Yes, I do like getting my hands in all kind of stuff. In fact I believe I enjoy more to fix the moped than to ride it. Yeah, that is just another thing that came with the age…

Thanks again,

Iulian Tatu

Re: Unknown Ignition Timing and Piston Facing (lon

You could make a restrictor plate for the carb. This may help with the idle and also curb the top end till the family gets use to handling the ped.

Re: Unknown Ignition Timing and Piston Facing (lon

Out of curiosity, what is the make of this moped? Is it a Simpson?

Re: Unknown Ignition Timing and Piston Facing (lon

Iulian Tatu /

It's make is MiniMobra.

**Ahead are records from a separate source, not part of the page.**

(** * Log-Analyzer: a shallow embedding of the analysis core

    The development follows the Go packages of the repository:
    [models] (log.go, stats.go), [parser] (parser.go, json parser,
    plain.go, detector), [analyzer] (aggregator, filters, analyzer) and
    [watcher] (watcher.go).

    Conventions.
    - A Go [string] is a sequence of bytes: Rocq's [string].
    - A Go [int]/[int64] is a [Z].  The counters of [Statistics] never
      reach the 64-bit boundary: the aggregator keeps every counted
      entry in a slice, and a slice length is an [int].
    - A [time.Time] is the instant it denotes, in nanoseconds since the
      zero time (January 1, year 1, 00:00:00 UTC); [IsZero], [Before]
      and [After] only depend on that instant.
    - Functions of the Go standard library are modelled by what their
      documentation promises on the inputs the program gives them; where
      a model is narrower than the library (ASCII only), this is said at
      the definition. *)

From Stdlib Require Import ZArith Lia Ascii String List Permutation Sorted Bool.
From stdpp Require Import gmap strings list fin_maps.

Local Open Scope string_scope.
Local Open Scope Z_scope.

(** ** Go strings *)

Module GoString.
(** * Transaction reconciliation (streamlit_app.py): model and properties

    A shallow embedding of [reconcile_transactions] of [streamlit_app.py]: the
    normalisation of the two tables (lines 72-77) and the matching loops
    (lines 79-125), and then [display_results] and [generate_report] as the
    elements one call renders.

    - Amounts are binary64 floats ([float], the kernel's IEEE 754 numbers):
      [pd.to_numeric(..., errors='coerce')] yields float64, with NaN for a
      cell it cannot read and an infinity for a number beyond the range.  A
      column whose every text is an integer, which pandas keeps as int64, is
      identified with the float64 column of the same values: the two agree in
      the loops for integers below 2^53, except for the text [-0], the
      integer 0 there and the float -0.0 here.
    - Labels and text cells are Python strings, held in UTF-8.
    - A [DataFrame] is a list of column labels and a list of rows of cells; a
      cell is a string or a float, and a column is numeric when it holds no
      string.
    - Exceptions are explicit: every function that can raise returns a
      [result]. *)

From Stdlib Require Import ZArith List Bool String Ascii Lia.
From Stdlib Require Import Floats.
Import ListNotations.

It has been fabricated in Romania some 25 yeard ago, and it has not been sold abroad, as far as I am aware.

A restrictor plate for carburetor is something new to me. Some new questions arrises:

1. Where this plate should be installed? Upstream or downstream of throttle slide?

2. If upstream, this would not induce additional chocking effects?

3. If downstream, it would not lower the required vacuum at full throttle?

4. Should it be eccentric or concentrinc with respect to the carburetor bore?